Il 70 per cento dei negozi del centro commerciale Conca d’Oro di Palermo potrebbe riaprire in tempi rapidi. È questo l’esito più atteso emerso dal tavolo istituzionale convocato d’urgenza a Palermo, nella sala Libero Grassi dell’assessorato regionale alle Attività produttive, a pochi giorni dall’incendio che martedì scorso ha costretto all’evacuazione dell’intera struttura commerciale.
Attorno al tavolo, voluto dall’assessore regionale Edy Tamajo, si sono seduti il sindaco di Palermo Roberto Lagalla, l’assessore regionale alle Politiche sociali Nuccia Albano, i vertici territoriali dell’Inps, le sigle sindacali e i rappresentanti delle attività commerciali coinvolte. Un confronto nato dalla necessità di dare risposte immediate ai lavoratori, in attesa di conoscere i tempi tecnici per il ritorno alla normalità.
«Dall’Inps sono arrivate rassicurazioni concrete sulla cassa integrazione», ha spiegato Tamajo al termine dell’incontro, sottolineando come la collaborazione tra le amministrazioni abbia permesso di accorciare notevolmente i tempi di risposta. L’assessore ha inoltre annunciato che il tavolo resterà aperto e permanente, per monitorare passo dopo passo l’evolversi della situazione.
Che cosa ha impedito una tragedia peggiore?
Il sindaco Lagalla ha voluto ricordare come, nelle concitate ore dell’emergenza, il coordinamento tra Vigili del fuoco, forze dell’ordine, Protezione civile e operatori sanitari abbia reso possibile evacuare l’intero centro commerciale senza conseguenze per le persone presenti. «È un risultato che dimostra la capacità della nostra città di reagire con efficacia nei momenti più difficili», ha dichiarato.
Guardando alla fase della ripartenza, il primo cittadino ha spiegato che per il restante 30 per cento delle attività si prospetta invece un orizzonte più lungo, di breve-medio periodo. «Parliamo di centinaia di famiglie che non possono essere lasciate sole di fronte alle conseguenze di un evento così grave», ha aggiunto, impegnando il Comune ad accelerare ogni iter amministrativo di propria competenza.

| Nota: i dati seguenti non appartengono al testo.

(* ===== verification/ScuCancel.v ===== *)
(** * Cancellation

    The reader thread may cancel a call at any point while it runs.  The call is
    dropped exactly if a line that names it has been read before the call ends. *)

From S2P Require Import Prelude Json Catalog Results Mcp McpProps McpReader Scu ScuProps ScuSafe.

Section cancel.
Context `{Json_text} {surroundings : Surroundings}.

Abbreviation world := (machine (server connection) (event (did request))).
Abbreviation M := (mcp connection (did request)).

(** The bytes that the reader has read in a run, whose events come latest first. *)
Definition arrived_by (e : event (did request)) : text :=
  match e with
  | Asked (Did r x) =>
      match r in request A return A → text with Arrive => λ x, x.1 | _ => λ _, [] end x
  | _ => []
  end.
Definition arrived (evs : list (event (did request))) : text := concat (arrived_by <$> rev evs).

Lemma arrived_cons e evs : arrived (e :: evs) = arrived evs ++ arrived_by e.
Proof.
  unfold arrived. simpl. rewrite fmap_app, concat_app. simpl. by rewrite app_nil_r.
Qed.

Section active.
Context (key p : text) (begun : bool) (w0 : world) (Hp : char 10 ∉ p).

(** The lines read since the call began, in the middle of the line [p]. *)
Definition lines_since (evs : list (event (did request))) : list text * text :=
  lines_of (p ++ arrived evs).

Definition active (w : world) : Prop := ∃ evs,
  w.(trace) = evs ++ w0.(trace) ∧ w.(now).(active_id) = Some key ∧
  w.(now).(own).(reader) = kept (lines_since evs).2 ∧
  w.(now).(cancelled) = begun || existsb (cancels key) (lines_since evs).1.

Definition follows {A} (m : M A) : Prop := ensures active m (λ _, active).

Lemma follows_bind {A B} (m : M A) (f : A → M B) : follows m → (∀ x, follows (f x)) → follows (m ≫= f).
Proof. intros Hm Hf. by apply (ensures_bind _ _ _ (λ _, active)). Qed.
Lemma follows_ret {A} (x : A) : follows (mret x).
Proof. by apply ensures_ret. Qed.
Lemma follows_get : follows get.
Proof. by apply ensures_get. Qed.
Lemma follows_state : follows connection_state.
Proof. by apply ensures_state. Qed.
Lemma follows_fuel {A} : follows (out_of_fuel : M A).
Proof. apply ensures_fuel. Qed.

Lemma active_event e s w :
  arrived_by e = [] → s.(active_id) = w.(now).(active_id) → s.(cancelled) = w.(now).(cancelled) →
  s.(own).(reader) = w.(now).(own).(reader) → active w → active (World s (e :: w.(trace))).
Proof.
  intros He Ha Hc Hr (evs & Ht & Ha' & Hr' & Hc'). exists (e :: evs). simpl.
  unfold lines_since. rewrite arrived_cons, He, app_nil_r, Ha, Hc, Hr. by rewrite Ht.
Qed.

Lemma follows_ask {A} (r : request A) : (∀ x, arrived_by (Asked (Did r x)) = []) → follows (ask r).
Proof. intros Hr. apply ensures_ask. intros w x h Hw _. by apply active_event. Qed.

Lemma follows_record e : arrived_by e = [] → follows (record e).
Proof. intros He w x w' Hw ->%record_returned. by apply active_event. Qed.

Lemma follows_modify f :
  (∀ s, (f s).(active_id) = s.(active_id) ∧ (f s).(cancelled) = s.(cancelled) ∧
    (f s).(own).(reader) = s.(own).(reader)) → follows (modify f).
Proof.
  intros Hf. apply ensures_modify. intros w (evs & Ht & Ha & Hr & Hc). exists evs.
  simpl. by destruct (Hf w.(now)) as (-> & -> & ->).
Qed.

Lemma follows_change f : (∀ c, (f c).(reader) = c.(reader)) → follows (change f).
Proof. intros Hf. apply follows_modify. intros s. split; [done|]. split; [done|]. apply Hf. Qed.

Lemma follows_fail c h : follows (scu_fail c h).
Proof.
  apply follows_bind; [|intros; apply follows_ret]. apply follows_modify.
  intros s. by destruct (Mcp.code s).
Qed.

Lemma follows_reader : follows reader_thread.
Proof.
  intros w x w' (evs & Ht & Ha & Hr & Hc) ([b stop] & w1 & [_ ->]%ask_returned & ->%modify_returned)%M_bind_returned.
  exists (Asked (Did Arrive (b, stop)) :: evs). simpl. rewrite Ht. split; [done|].
  unfold lines_since in *. rewrite arrived_cons. cbn [arrived_by fst].
  rewrite Hr, read_bytes_lines by apply lines_of_rest.
  set (h := (respond Arrive _).2) in *. set (s := set_own (set_around h _) _).
  rewrite app_assoc, (lines_of_app (p ++ arrived evs)).
  destruct (lines_of (p ++ arrived evs)) as [ls rest] eqn:E. cbn [fst snd] in *.
  destruct (take_lines_cancelled key (lines_of (rest ++ b)).1 s Ha) as [Ha' Hc'].
  assert (Hc2 : s.(cancelled) = w.(now).(cancelled)) by done.
  rewrite existsb_app, orb_assoc, <- Hc, <- Hc2, <- Hc'.
  by destruct stop.
Qed.

Hint Resolve follows_ret follows_get follows_state follows_fuel follows_fail follows_reader : follows.

Ltac follows := repeat first
  [ progress auto with follows
  | by apply follows_ask
  | by apply follows_record
  | by apply follows_change
  | by apply follows_modify
  | apply follows_bind; [|intros ?]
  | match goal with |- follows (match ?x with _ => _ end) => destruct x end ].

Lemma follows_tick : follows scu_tick.
Proof. unfold scu_tick. follows. Qed.
Lemma follows_invalidate : follows invalidate.
Proof. unfold invalidate. follows. Qed.
Hint Resolve follows_tick follows_invalidate : follows.
Lemma follows_check : follows check_backend.
Proof. unfold check_backend, endpoint_available. follows. Qed.
Hint Resolve follows_check : follows.
Lemma follows_wait fuel evs : follows (wait_host fuel evs).
Proof. induction fuel as [|fuel IH]; simpl; follows. Qed.
Hint Resolve follows_wait : follows.
Lemma follows_exchange fuel rest response : follows (exchange fuel rest response).
Proof.
  revert rest response. induction fuel as [|fuel IH]; intros; [apply follows_fuel|].
  cbn [exchange]. follows.
Qed.
Hint Resolve follows_exchange : follows.
Lemma follows_forward fuel id parameters : follows (forward_tool fuel id parameters).
Proof. unfold forward_tool, connect_host, endpoint_available, connect_socket. follows. Qed.

Lemma follows_run fuel (program := scu_program fuel) t id parameters arguments :
  follows (run_named t id parameters arguments).
Proof.
  assert (Hrun : ∀ t id parameters arguments, follows (run_tool t id parameters arguments))
    by (intros; apply follows_forward).
  unfold run_named, validate_call. follows.
Qed.
End active.

Context (fuel : nat).
#[local] Instance program : Program connection (did request) := scu_program fuel.

End cancel.
(* ===== verification/ComputerService.v ===== *)
(** * The host's service ([native/scu_service.h])

    A controller on the host registers a listening socket for a space: a lease.
    The space's servers connect to it: they are clients.  A callback only frames
    what arrives and queues it; the main loop of [ComputerMain] takes one event
    at a time.  Revoking a lease closes its clients at once, and the main loop
    acknowledges it when everything queued before it is done. *)

From S2P Require Import Prelude Json Catalog Results.
From S2P Require Export ComputerDesktop.

Definition host_max_clients : nat := 32.
Definition host_max_pending : nat := 64.
Definition MAX_OUTPUT : Z := 128 * 1024 * 1024.

Section service.
Context `{Json_text} {surroundings : Surroundings}.
Abbreviation M := (mcp host note).

(** ** Clients *)

(** [client_request_key]: what stands before the colon is the client's. *)
Definition key_prefix (serial : Z) : text := decimal serial ++ str ":".
Definition request_key_of (serial : Z) (id : value) : text :=
  key_prefix serial ++ default (str "null") (id ≫= yyjson_write).

Definition client_request_key (c : option cid) (id : value) : M text :=
  match c with
  | Some c => x ← client_at c; mret (request_key_of x.(c_serial) id)
  | None => mret (request_key_of 0 id)
  end.

Definition host_request_key (id : value) : M text :=
  s ← the the_service; client_request_key s.(host_current) id.

Definition has_prefix (p k : text) : bool := text_eqb (take (length p) k) p.

Definition forget_keys (serial : Z) (s : server host) : server host :=
  set_cancelled_ids (filter (λ k, has_prefix (key_prefix serial) k = false) s.(cancelled_ids)) s.

Definition host_client_close (c : cid) : M unit :=
  x ← client_at c;
  if x.(c_closed) then mret tt else
  noted (Closed c) ≫= λ _,
  in_client c (set_c_closed true) ≫= λ _,
  s ← the the_service;
  (if bool_decide (s.(host_current) = Some c) then modify (set_cancelled true) else mret tt) ≫= λ _,
  (if x.(c_source) then detach (ReadOf c) else mret tt) ≫= λ _,
  (if x.(c_writer) then detach (WriteOf c) else mret tt) ≫= λ _,
  in_client c (λ x, set_c_writer false (set_c_source false x)) ≫= λ _,
  ask (Shutdown x.(c_fd)) ≫= λ _,
  ask (Close x.(c_fd)) ≫= λ _,
  in_client c (set_c_fd (-1)) ≫= λ _,
  modify (forget_keys x.(c_serial)).

(** One callback of the writer: [host_write]. *)
Definition host_write (c : cid) (failed : bool) : M unit :=
  x ← client_at c;
  if failed then host_client_close c else
  let rest := drop x.(c_sent) x.(c_output) in
  n ← ask (Send x.(c_fd) (take 65536 rest));
  match n with
  | inr 0%nat => host_client_close c
  | inl errno => if transient errno then mret tt else host_client_close c
  | inr n =>
      noted (Delivers c (take n rest)) ≫= λ _,
      in_client c (λ x, set_c_sent (x.(c_sent) + n) x) ≫= λ _,
      x ← client_at c;
      if decide (x.(c_sent) = length x.(c_output)) then
        detach (WriteOf c) ≫= λ _,
        in_client c (λ x, set_c_writer false (set_c_sent 0 (set_c_output [] x)))
      else mret tt
  end.

Definition host_send_line (line : text) : M unit :=
  s ← the the_service;
  match s.(host_current) with
  | None => mret tt
  | Some c =>
      x ← client_at c;
      if x.(c_closed) then mret tt
      else if MAX_OUTPUT <? Z.of_nat (length x.(c_output) + length line) then host_client_close c
      else
        in_client c (λ x, set_c_output (x.(c_output) ++ line ++ [char 10]) x) ≫= λ _,
        if x.(c_writer) then mret tt
        else in_client c (set_c_writer true) ≫= λ _, attach (WriteOf c)
  end.

Definition client_of (e : host_event) : option cid :=
  match e with HOST_CALL c _ => Some c | _ => None end.

Definition host_queue (e : host_event) : M unit :=
  (if client_of e is Some c then in_client c (λ x, set_c_pending (u32 (x.(c_pending) + 1)) x) else mret tt) ≫= λ _,
  in_service (λ s, set_host_events (s.(host_events) ++ [e]) s).

(** A notification that cancels, or a request. *)
Definition is_cancellation (d : option json) : bool :=
  is_named (json_string d (str "method")) (str "notifications/cancelled").
Definition cancelled_request (d : option json) : value :=
  json_member (json_member d (str "params")) (str "requestId").

Definition cancel_request (c : cid) (key : text) : M unit :=
  modify (λ s, if decide (size s.(cancelled_ids) < 256)%nat
    then set_cancelled_ids ({[key]} ∪ s.(cancelled_ids)) s else s) ≫= λ _,
  s ← get;
  if bool_decide (s.(own).(the_service).(host_current) = Some c) && is_named s.(active_id) key
  then modify (set_cancelled true) else mret tt.

Definition host_line (c : cid) : M unit :=
  x ← client_at c;
  let d := if x.(c_oversized) then None else yyjson_read x.(c_input) in
  noted (Line c d) ≫= λ _,
  (if is_cancellation d then
    key ← client_request_key (Some c) (cancelled_request d);
    cancel_request c key
  else
    s ← the the_service;
    if decide (length s.(host_events) < host_max_pending)%nat then host_queue (HOST_CALL c d)
    else host_client_close c) ≫= λ _,
  in_client c (λ x, set_c_oversized false (set_c_input [] x)).

Definition host_byte (c : cid) (b : ascii) : M unit :=
  x ← client_at c;
  if decide (b = char 10) then host_line c
  else if decide (Z.of_nat (length x.(c_input)) < MAX_LINE) then
    in_client c (λ x, set_c_input (x.(c_input) ++ [b]) x)
  else in_client c (set_c_oversized true).

Fixpoint host_bytes (c : cid) (data : text) : M unit :=
  match data with
  | [] => mret tt
  | b :: data =>
      x ← client_at c;
      if x.(c_closed) then mret tt else host_byte c b ≫= λ _, host_bytes c data
  end.

(** At most [turns] buffers: one busy peer cannot keep the others waiting. *)
Fixpoint host_read_turns (turns : nat) (c : cid) : M unit :=
  match turns with
  | O => mret tt
  | S turns =>
      x ← client_at c;
      if x.(c_closed) then mret tt else
      data ← ask (Recv x.(c_fd) 65536);
      match data with
      | inl errno => if transient errno then mret tt else host_client_close c
      | inr [] => host_client_close c
      | inr data => host_bytes c data ≫= λ _, host_read_turns turns c
      end
  end.

Definition host_read (c : cid) (failed : bool) : M unit :=
  host_read_turns 16 c ≫= λ _,
  x ← client_at c;
  if negb x.(c_closed) && failed then host_client_close c else mret tt.

(** ** Leases *)

Definition is_open (s : service) (c : cid) : bool :=
  match s.(clients) !! c with Some x => negb x.(c_closed) | None => false end.

Definition open_clients (s : service) : list cid := filter (λ c, is_open s c = true) s.(host_clients).

Definition host_client_count (s : service) : nat := length (open_clients s).

Definition new_client (l : lid) (serial fd : Z) : client := {|
  c_lease := l; c_serial := serial; c_fd := fd; c_source := true; c_writer := false; c_pending := 0;
  c_input := []; c_output := []; c_sent := 0; c_closed := false; c_oversized := false;
  c_vision := no_baseline; c_accessibility := no_baseline |}.

Definition new_lease (control listener : Z) (registered : bool) : lease := {|
  l_control := control; l_listener := listener; l_source := false; l_accept_source := false;
  l_received_fds := 0; l_input := []; l_registered := registered; l_revoked := false;
  l_acknowledged := false; l_used := false; l_idle_since := 0; l_session := None; l_wayland := None |}.

Definition allocate : M nat :=
  s ← the the_service;
  in_service (set_fresh (S s.(fresh))) ≫= λ _, mret s.(fresh).

Definition admit_client (l : lid) (fd : Z) : M unit :=
  c ← allocate;
  noted (Opened c l) ≫= λ _,
  in_service (λ s, let serial := u64 (s.(host_serial) + 1) in
    set_host_serial serial (set_host_clients (s.(host_clients) ++ [c])
      (set_clients (<[c := new_client l serial fd]> s.(clients)) s))) ≫= λ _,
  in_lease l (set_l_used true) ≫= λ _,
  attach (ReadOf c).

Fixpoint host_accept (fuel : nat) (l : lid) : M unit :=
  match fuel with
  | O => out_of_fuel
  | S fuel =>
      x ← lease_at l;
      peer ← ask (Accept x.(l_listener));
      match peer with
      | None => mret tt
      | Some fd =>
          s ← the the_service;
          uid ← (if x.(l_revoked) || bool_decide (host_max_clients ≤ host_client_count s)%nat then mret None
                 else ask (PeerUid fd));
          (if bool_decide (uid = Some getuid) then admit_client l fd else ask (Close fd)) ≫= λ _,
          host_accept fuel l
      end
  end.

Definition close_clients (l : lid) : M unit :=
  s ← the the_service;
  each s.(host_clients) (λ c,
    x ← client_at c; if decide (x.(c_lease) = l) then host_client_close c else mret tt).

Definition host_revoke (l : lid) : M unit :=
  x ← lease_at l;
  if x.(l_revoked) then mret tt else
  in_lease l (set_l_revoked true) ≫= λ _,
  (if x.(l_accept_source) then detach (AcceptOf l) else mret tt) ≫= λ _,
  (if 0 <=? x.(l_listener) then ask (Close x.(l_listener)) else mret tt) ≫= λ _,
  (if x.(l_source) then detach (ControlOf l) else mret tt) ≫= λ _,
  in_lease l (λ x, set_l_source false (set_l_listener (-1) (set_l_accept_source false x))) ≫= λ _,
  close_clients l ≫= λ _,
  host_queue (HOST_REVOKE l).

(** The descriptors of a message: the first is the listener. *)
Fixpoint receive_fds (l : lid) (fds : list Z) : M unit :=
  match fds with
  | [] => mret tt
  | fd :: fds =>
      x ← lease_at l;
      in_lease l (λ x, set_l_received_fds (u32 (x.(l_received_fds) + 1)) x) ≫= λ _,
      (if x.(l_received_fds) =? 0 then in_lease l (set_l_listener fd) else ask (Close fd)) ≫= λ _,
      receive_fds l fds
  end.

Definition is_text (v : option text) : bool := match v with Some (_ :: _) => true | _ => false end.

(** The socket is the user's own, and it listens. *)
Definition valid_listener (fd : Z) : M bool :=
  st ← ask (Fstat fd);
  match st with
  | Some st =>
      if S_ISSOCK st.(st_mode) && (st.(st_uid) =? getuid) then ask (Accepting fd) else mret false
  | None => mret false
  end.

Definition MAX_REGISTRATION : nat := 8192.

Definition register (l : lid) : M unit :=
  x ← lease_at l;
  let root := yyjson_read x.(l_input) in
  let session := json_string root (str "session") in
  let wayland := json_string root (str "wayland") in
  valid ← (if (x.(l_received_fds) =? 1) && is_text session && is_text wayland
           then valid_listener x.(l_listener) else mret false);
  if valid : bool then
    ask (Nonblocking x.(l_listener)) ≫= λ _,
    in_lease l (λ x, set_l_registered true (set_l_wayland wayland (set_l_session session x))) ≫= λ _,
    host_queue (HOST_REGISTER l)
  else host_revoke l.

Definition host_control_read (l : lid) : M unit :=
  x ← lease_at l;
  if x.(l_registered) then
    data ← ask (Recv x.(l_control) 1);
    match data with
    | inl errno => if transient errno then mret tt else host_revoke l
    | inr _ => host_revoke l
    end
  else
    m ← ask (Recvmsg x.(l_control));
    match m with
    | inl errno => if transient errno then mret tt else host_revoke l
    | inr m =>
        (if m.(m_data) is [] then mret tt else receive_fds l m.(m_fds)) ≫= λ _,
        if bool_decide (m.(m_data) = []) || m.(m_truncated) ||
          bool_decide (MAX_REGISTRATION < length x.(l_input) + length m.(m_data))%nat then host_revoke l
        else
          in_lease l (λ x, set_l_input (x.(l_input) ++ m.(m_data)) x) ≫= λ _,
          if bool_decide (char 10 ∈ x.(l_input) ++ m.(m_data)) then register l else mret tt
    end.

Definition admit_lease (fd : Z) : M unit :=
  l ← allocate;
  in_service (λ s, set_host_leases (s.(host_leases) ++ [l])
    (set_leases (<[l := set_l_source true (new_lease fd (-1) false)]> s.(leases)) s)) ≫= λ _,
  attach (ControlOf l).

Definition MAX_LEASES : nat := 64.

Fixpoint host_control_accept (fuel : nat) (control : Z) : M unit :=
  match fuel with
  | O => out_of_fuel
  | S fuel =>
      peer ← ask (Accept control);
      match peer with
      | None => mret tt
      | Some fd =>
          s ← the the_service;
          uid ← (if decide (MAX_LEASES ≤ length s.(host_leases))%nat then mret None else ask (PeerUid fd));
          (if bool_decide (uid = Some 0 ∨ uid = Some getuid) then admit_lease fd else ask (Close fd)) ≫= λ _,
          host_control_accept fuel control
      end
  end.

(** ** Freeing *)

(** [g_ptr_array_remove_index_fast]: the last one takes the place. *)
Definition remove_fast {A} (i : nat) (l : list A) : list A :=
  match last l with
  | Some x => take (length l - 1) (<[i := x]> l)
  | None => l
  end.

Definition collectable (s : service) (x : client) (c : cid) : bool :=
  x.(c_closed) && (x.(c_pending) =? 0) && negb (bool_decide (s.(host_current) = Some c)).

(** From the index [i - 1] down. *)
Fixpoint collect_clients (i : nat) : M unit :=
  match i with
  | O => mret tt
  | S i =>
      s ← the the_service;
      match s.(host_clients) !! i with
      | None => undefined
      | Some c =>
          x ← client_at c;
          (if collectable s x c then
            noted (Freed c) ≫= λ _,
            in_service (λ s, set_host_clients (remove_fast i s.(host_clients))
              (set_clients (delete c s.(clients)) s))
          else mret tt) ≫= λ _,
          collect_clients i
      end
  end.

Definition referenced (s : service) (l : lid) (cs : list cid) : M bool :=
  foldr (λ c m, x ← client_at c; r ← m; mret (bool_decide (x.(c_lease) = l) || r)) (mret false) cs.

Fixpoint collect_leases (i : nat) : M unit :=
  match i with
  | O => mret tt
  | S i =>
      s ← the the_service;
      match s.(host_leases) !! i with
      | None => undefined
      | Some l =>
          r ← referenced s l s.(host_clients);
          x ← lease_at l;
          (if x.(l_acknowledged) && negb r then
            (if 0 <=? x.(l_control) then ask (Close x.(l_control)) else mret tt) ≫= λ _,
            in_service (λ s, set_host_leases (remove_fast i s.(host_leases))
              (set_leases (delete l s.(leases)) s))
          else mret tt) ≫= λ _,
          collect_leases i
      end
  end.

Definition host_collect : M unit :=
  s ← the the_service;
  collect_clients (length s.(host_clients)) ≫= λ _,
  s ← the the_service;
  collect_leases (length s.(host_leases)).

(** ** What a batch remembers of a window *)

Inductive batch_kind := Vision | Accessibility.

Definition host_tree_baseline (k : batch_kind) : M (option baseline) :=
  s ← the the_service;
  match s.(host_current) with
  | None => mret None
  | Some c =>
      x ← client_at c;
      mret (if x.(c_closed) then None
            else Some (match k with Vision => x.(c_vision) | Accessibility => x.(c_accessibility) end))
  end.
End service.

La curatela: bonifiche già in corso
Dal collegio della curatela è arrivata la conferma che i tecnici sono al lavoro già dalla sera dell’incendio: alcuni interventi di sostituzione degli impianti sono in corso, mentre nel pomeriggio è prevista una prima bonifica post-incendio da parte di una società specializzata. L’obiettivo dichiarato è arrivare a un cronoprogramma dettagliato in vista di un nuovo incontro fissato per l’11 settembre, quando saranno comunicate indicazioni più precise su tempi e modalità.
Secondo quanto riferito da Cisal Terziario, l’incendio avrebbe danneggiato in modo significativo solo il 30% della struttura, dato che alimenta le speranze di una ripresa rapida per la maggior parte delle attività. Il sindacato ha inoltre reso noto che l’Inps predisporrà uno sportello dedicato, con un indirizzo e-mail specifico, per assistere lavoratori e aziende nella gestione delle pratiche di ammortizzatori sociali.
Anche Schifani assicura vigilanza
Sulla vicenda è intervenuto anche il presidente della Regione Siciliana, Renato Schifani, che ha parlato di «notizie rassicuranti» in vista del ripristino dell’attività commerciale, in particolare per la parte del centro che potrà tornare operativa nell’immediato. Il governatore ha assicurato che gli assessorati coinvolti continueranno a seguire da vicino l’evolversi della situazione, per tutelare «quanto più possibile lavoratori e famiglie».
Nel centro commerciale, complessivamente, lavorano circa 1.200 persone dirette a cui si aggiungono altre 300 dell’indotto: numeri che spiegano perché il caso Conca d’Oro sia diventato una priorità condivisa da Regione, Comune e parti sociali, chiamate ora a trasformare gli impegni assunti in tempi certi per la riapertura.